Inductive write_result :=
| WriteOk
| WriteOpenError (msg : string)              (* [open(path, "wb")] raises *)
| WriteError (msg : string) (written : nat). (* [f.write] raises part-way *)

(** The environment answers each call from the history of calls. *)
Record Env := {
  env_open : list event -> string -> option string;
  env_close : list event -> nat -> option string;
  env_http : list event -> request -> http_result;
  env_write : list event -> string -> list Byte.byte -> write_result;
  env_finish : nat -> nat   (* completion time of the n-th submitted future *)
}.

Definition log (e : event) (w : World) : World :=
  {| fs := fs w; handles := handles w; trace := trace w ++ [e]; stdout := stdout w |}.

(** ** Computations *)

Definition M (A : Type) : Type := World -> outcome A * World.

#[global] Instance M_ret : MRet M := fun A a w => (Returned a, w).
#[global] Instance M_bind : MBind M := fun A B f m w =>
  match m w with
  | (Raised e, w1) => (Raised e, w1)
  | (Returned a, w1) => f a w1
  end.

Definition raise {A} (e : exn) : M A := fun w => (Raised e, w).

Definition lift {A} (o : outcome A) : M A := fun w => (o, w).

(** [try: body  except Exception as e: handler(e)] *)
Definition try_except {A} (body : M A) (handler : exn -> M A) : M A := fun w =>
  match body w with
  | (Raised e, w1) => handler e w1
  | (Returned a, w1) => (Returned a, w1)
  end.

(** [click.echo(text)] and [click.echo(text, nl=False)] *)
Definition echo (text : string) : M unit := fun w =>
  (Returned tt,
   {| fs := fs w; handles := handles w; trace := trace w;
      stdout := stdout w ++ [text +:+ nl] |}).

Definition echo_no_nl (text : string) : M unit := fun w =>
  (Returned tt,
   {| fs := fs w; handles := handles w; trace := trace w;
      stdout := stdout w ++ [text] |}).

(** [time.sleep(secs)] *)
Definition sleep (secs : Z) : M unit := fun w => (Returned tt, log (EvSleep secs) w).

(** [open(path, "rb")]: a fresh handle, or [OSError]. *)
Definition open_rb (env : Env) (path : string) : M nat := fun w =>
  match env_open env (trace w) path with
  | Some msg => (Raised (OSError msg), log (EvOpen path) w)
  | None =>
      let fd := fresh (handles w) in
      (Returned fd,
       {| fs := fs w; handles := {[fd]} ∪ handles w;
          trace := trace w ++ [EvOpen path]; stdout := stdout w |})
  end.

(** [fh.close()]: the handle is released even when the call reports an
    error. *)
Definition close (env : Env) (fd : nat) : M unit := fun w =>
  let w1 := {| fs := fs w; handles := handles w ∖ {[fd]};
               trace := trace w ++ [EvClose fd]; stdout := stdout w |} in
  match env_close env (trace w) fd with
  | Some msg => (Raised (OSError msg), w1)
  | None => (Returned tt, w1)
  end.

(** [requests.post] / [requests.get] *)
Definition http (env : Env) (req : request) : M response := fun w =>
  match env_http env (trace w) req with
  | ConnectionFailed msg => (Raised (RequestException msg), log (EvRequest req) w)
  | Responded r => (Returned r, log (EvRequest req) w)
  end.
####
- [TASK]:
Would you please work out how many lines of the data hold "Returned"? Reply with the number alone.

- [TASK ANSWER]:
9